[Problem]: All lines with the word "period" in the material below are required.

[The data]:

+-------+

(* ===== verification/JobEscrow.v ===== *)
(** * Job escrow program

    [crates/programs/job-escrow/src/lib.rs]: the escrow of AI-inference
    payments. Decoding a stored proof ([serde_json::from_slice]) is a
    parameter; the receipt is checked by [Verifiers.Vcr.verify]. *)

From S2P Require Import Prelude.
From S2P Require Import Verifiers.

Module JobEscrow.

Inductive JobStatus : Type :=
| Posted | Accepted | Submitted | Verified | Disputed | Completed | Cancelled.

#[global] Instance JobStatus_eq_dec : EqDecision JobStatus.
Proof. solve_decision. Defined.

Record Job := mkJob {
  job_id : H256;
  requester : Address;
  provider : option Address;
  model_hash : H256;
  input_hash : H256;
  output_hash : option H256;
  vcr_proof : option (list Z);
  payment : Z;
  status : JobStatus;
  posted_slot : Z;
  deadline_slot : Z;
  challenge_end_slot : option Z
}.

Definition set_provider v j := mkJob j.(job_id) j.(requester) v j.(model_hash) j.(input_hash) j.(output_hash) j.(vcr_proof) j.(payment) j.(status) j.(posted_slot) j.(deadline_slot) j.(challenge_end_slot).
Definition set_status v j := mkJob j.(job_id) j.(requester) j.(provider) j.(model_hash) j.(input_hash) j.(output_hash) j.(vcr_proof) j.(payment) v j.(posted_slot) j.(deadline_slot) j.(challenge_end_slot).
Definition set_output o p j := mkJob j.(job_id) j.(requester) j.(provider) j.(model_hash) j.(input_hash) o p j.(payment) j.(status) j.(posted_slot) j.(deadline_slot) j.(challenge_end_slot).
Definition set_challenge_end v j := mkJob j.(job_id) j.(requester) j.(provider) j.(model_hash) j.(input_hash) j.(output_hash) j.(vcr_proof) j.(payment) j.(status) j.(posted_slot) j.(deadline_slot) v.

Record JobEscrowState := mkJobEscrowState {
  jobs : gmap H256 Job;
  provider_reputation : gmap Address Z;
  requester_escrow : gmap Address Z;
  provider_claimable : gmap Address Z;
  total_jobs : Z;
  completed_jobs : Z
}.

Definition set_jobs v s := mkJobEscrowState v s.(provider_reputation) s.(requester_escrow) s.(provider_claimable) s.(total_jobs) s.(completed_jobs).
Definition set_reputation v s := mkJobEscrowState s.(jobs) v s.(requester_escrow) s.(provider_claimable) s.(total_jobs) s.(completed_jobs).
Definition set_escrow v s := mkJobEscrowState s.(jobs) s.(provider_reputation) v s.(provider_claimable) s.(total_jobs) s.(completed_jobs).
Definition set_claimable v s := mkJobEscrowState s.(jobs) s.(provider_reputation) s.(requester_escrow) v s.(total_jobs) s.(completed_jobs).
Definition set_total_jobs v s := mkJobEscrowState s.(jobs) s.(provider_reputation) s.(requester_escrow) s.(provider_claimable) v s.(completed_jobs).
Definition set_completed_jobs v s := mkJobEscrowState s.(jobs) s.(provider_reputation) s.(requester_escrow) s.(provider_claimable) s.(total_jobs) v.

Definition new : JobEscrowState := mkJobEscrowState ∅ ∅ ∅ ∅ 0 0.

Definition I32_MAX : Z := 2147483647.
Definition MIN_PROVIDER_REPUTATION : Z := -50.

Definition get_job (id : H256) (s : JobEscrowState) : option Job := s.(jobs) !! id.
Definition get_provider_reputation (p : Address) (s : JobEscrowState) : Z :=
  default 0 (s.(provider_reputation) !! p).
Definition escrowed_balance_of (r : Address) (s : JobEscrowState) : Z :=
  default 0 (s.(requester_escrow) !! r).
Definition claimable_balance_of (p : Address) (s : JobEscrowState) : Z :=
  default 0 (s.(provider_claimable) !! p).

(** A write through [self.jobs.get_mut(&job_id)]. *)
Definition update_job (f : Job → Job) (id : H256) (s : JobEscrowState) : JobEscrowState :=
  set_jobs (alter f id s.(jobs)) s.

Definition post_job (id : H256) (req : Address) (model input : H256)
    (pay current_slot deadline_slots : Z) : M JobEscrowState error unit :=
  s ← get_state;
  bail_if (bool_decide (is_Some (s.(jobs) !! id))) (Msg "job already exists");;
  bail_if (pay =? 0) (Msg "payment must be non-zero");;
  deadline ← ok_or (checked_add U64_MAX current_slot deadline_slots)
    (Msg "slot overflow in deadline calculation");
  modify (λ s, set_jobs (<[id := mkJob id req None model input None None pay Posted
                                   current_slot deadline None]> s.(jobs)) s);;
  modify (λ s, set_escrow (or_insert req 0 s.(requester_escrow)) s);;
  escrowed ← ok_or (checked_add U128_MAX (escrowed_balance_of req s) pay)
    (Msg "requester escrow overflow");
  modify (λ s, set_escrow (<[req := escrowed]> s.(requester_escrow)) s);;
  total ← ok_or (checked_add U64_MAX s.(total_jobs) 1) (Msg "total_jobs overflow");
  modify (set_total_jobs total).

Definition accept_job (id : H256) (prov : Address) : M JobEscrowState error unit :=
  s ← get_state;
  let reputation := get_provider_reputation prov s in
  bail_if (reputation <=? MIN_PROVIDER_REPUTATION)
    (Fmt "provider reputation is too low to accept jobs (minimum)" [reputation; MIN_PROVIDER_REPUTATION]);;
  job ← ok_or (s.(jobs) !! id) (Msg "job not found");
  bail_if (bool_decide (job.(status) ≠ Posted)) (Msg "job not available");;
  bail_if (bool_decide (prov = job.(requester)))
    (Msg "provider cannot be the same address as the job requester");;
  modify (update_job (set_provider (Some prov)) id);;
  modify (update_job (set_status Accepted) id).

Definition submit_result (id : H256) (prov : Address) (out : H256) (proof : list Z)
    (current_slot : Z) : M JobEscrowState error unit :=
  s ← get_state;
  job ← ok_or (s.(jobs) !! id) (Msg "job not found");
  bail_if (bool_decide (job.(provider) ≠ Some prov)) (Msg "not job provider");;
  bail_if (bool_decide (job.(status) ≠ Accepted)) (Msg "invalid job status");;
  bail_if (job.(deadline_slot) <? current_slot) (Msg "deadline passed");;
  modify (update_job (set_output (Some out) (Some proof)) id);;
  modify (update_job (set_status Submitted) id);;
  challenge_end ← ok_or (checked_add U64_MAX current_slot 10)
    (Msg "slot overflow in challenge period calculation");
  modify (update_job (set_challenge_end (Some challenge_end)) id).

(** The debit of the escrow shared by [verify_job] and [cancel_job]. *)
Definition debit_escrow (req : Address) (pay : Z) : M JobEscrowState error unit :=
  s ← get_state;
  escrowed ← ok_or (s.(requester_escrow) !! req) (Msg "missing requester escrow balance");
  bail_if (escrowed <? pay) (Msg "insufficient requester escrow balance");;
  remaining ← ok_or (checked_sub escrowed pay) (Msg "escrow underflow");
  modify (λ s, set_escrow (<[req := remaining]> s.(requester_escrow)) s);;
  if remaining =? 0 then modify (λ s, set_escrow (delete req s.(requester_escrow)) s) else mret tt.

Section verifier.
Context `{Vcr.VcrCrypto}.
(** [serde_json::from_slice::<VerifiableComputeReceipt>]. *)
Variable from_slice : list Z → option Vcr.VerifiableComputeReceipt.

(** [now] is the clock the validator reads. *)
Definition verify_job (id : H256) (current_slot : Z) (vcr_validator : Vcr.VcrValidator) (now : Z) :
    M JobEscrowState error (option (Address * Z)) :=
  s ← get_state;
  job ← ok_or (s.(jobs) !! id) (Msg "job not found");
  bail_if (bool_decide (job.(status) ≠ Submitted)) (Msg "job not submitted");;
  match job.(challenge_end_slot) with
  | Some challenge_end => bail_if (current_slot <=? challenge_end) (Msg "challenge period not ended")
  | None => mret tt
  end;;
  proof_bytes ← ok_or job.(vcr_proof) (Msg "missing VCR proof");
  receipt ← ok_or (from_slice proof_bytes) (Msg "invalid VCR proof encoding");
  reads (λ _, map_err (prefix_error "VCR proof verification failed: ")
                (Vcr.verify vcr_validator now receipt));;
  prov ← ok_or job.(provider) (Msg "job has no provider");
  debit_escrow job.(requester) job.(payment);;
  modify (λ s, set_claimable (or_insert prov 0 s.(provider_claimable)) s);;
  claimable ← ok_or (checked_add U128_MAX (claimable_balance_of prov s) job.(payment))
    (Msg "provider claimable overflow");
  modify (λ s, set_claimable (<[prov := claimable]> s.(provider_claimable)) s);;
  modify (update_job (set_status Completed) id);;
  modify (λ s, set_reputation (or_insert prov 0 s.(provider_reputation)) s);;
  rep ← ok_or (checked_add I32_MAX (get_provider_reputation prov s) 1) (Msg "reputation overflow");
  modify (λ s, set_reputation (<[prov := rep]> s.(provider_reputation)) s);;
  completed ← ok_or (checked_add U64_MAX s.(completed_jobs) 1) (Msg "completed_jobs overflow");
  modify (set_completed_jobs completed);;
  mret (Some (prov, job.(payment))).

Definition challenge_job (id : H256) (challenger : Address) : M JobEscrowState error unit :=
  s ← get_state;
  job ← ok_or (s.(jobs) !! id) (Msg "job not found");
  bail_if (bool_decide (job.(status) ≠ Submitted)) (Msg "cannot challenge job");;
  bail_if (bool_decide (challenger ≠ job.(requester))) (Msg "only job requester can challenge");;
  modify (update_job (set_status Disputed) id).

Definition cancel_job (id : H256) (caller : Address) : M JobEscrowState error unit :=
  s ← get_state;
  job ← ok_or (s.(jobs) !! id) (Msg "job not found");
  bail_if (bool_decide (caller ≠ job.(requester))) (Msg "not job requester");;
  bail_if (bool_decide (job.(status) ≠ Posted)) (Msg "cannot cancel job");;
  debit_escrow job.(requester) job.(payment);;
  modify (update_job (set_status Cancelled) id).

(** The program's calls. *)
Inductive op : Type :=
| Post (id : H256) (req : Address) (model input : H256) (pay slot deadline : Z)
| Accept (id : H256) (prov : Address)
| Submit (id : H256) (prov : Address) (out : H256) (proof : list Z) (slot : Z)
| Verify (id : H256) (slot : Z) (validator : Vcr.VcrValidator) (now : Z)
| Challenge (id : H256) (challenger : Address)
| Cancel (id : H256) (caller : Address).

(** The state after a call, and whether it returned [Ok]. *)
Definition exec (o : op) (s : JobEscrowState) : JobEscrowState * bool :=
  match o with
  | Post id req m i p c d => let '(s', r) := post_job id req m i p c d s in (s', is_ok r)
  | Accept id p => let '(s', r) := accept_job id p s in (s', is_ok r)
  | Submit id p o pr c => let '(s', r) := submit_result id p o pr c s in (s', is_ok r)
  | Verify id c v n => let '(s', r) := verify_job id c v n s in (s', is_ok r)
  | Challenge id c => let '(s', r) := challenge_job id c s in (s', is_ok r)
  | Cancel id c => let '(s', r) := cancel_job id c s in (s', is_ok r)
  end.


(** ** The escrow as a step relation

    What a call can do to the jobs, the balances and the reputations, whether
    it returns [Ok] or [Err]. *)

Definition debit (req : Address) (pay : Z) (m : gmap Address Z) : gmap Address Z :=
  let remaining := default 0 (m !! req) - pay in
  if remaining =? 0 then delete req m else <[req := remaining]> m.
Definition credit (a : Address) (pay : Z) (m : gmap Address Z) : gmap Address Z :=
  <[a := default 0 (m !! a) + pay]> m.

(** The status changes that keep the payment in escrow. *)
Inductive progress : Job → Job → Prop :=
| ProgressAccept j p : j.(status) = Posted → p ≠ j.(requester) →
    progress j (set_status Accepted (set_provider (Some p) j))
| ProgressSubmit j p out proof e : j.(status) = Accepted → j.(provider) = Some p →
    progress j (set_challenge_end (Some e) (set_status Submitted (set_output (Some out) (Some proof) j)))
| ProgressDispute j : j.(status) = Submitted → progress j (set_status Disputed j).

+-------+

[Response box]:
    (Msg "slot overflow in challenge period calculation");
  | Some challenge_end => bail_if (current_slot <=? challenge_end) (Msg "challenge period not ended")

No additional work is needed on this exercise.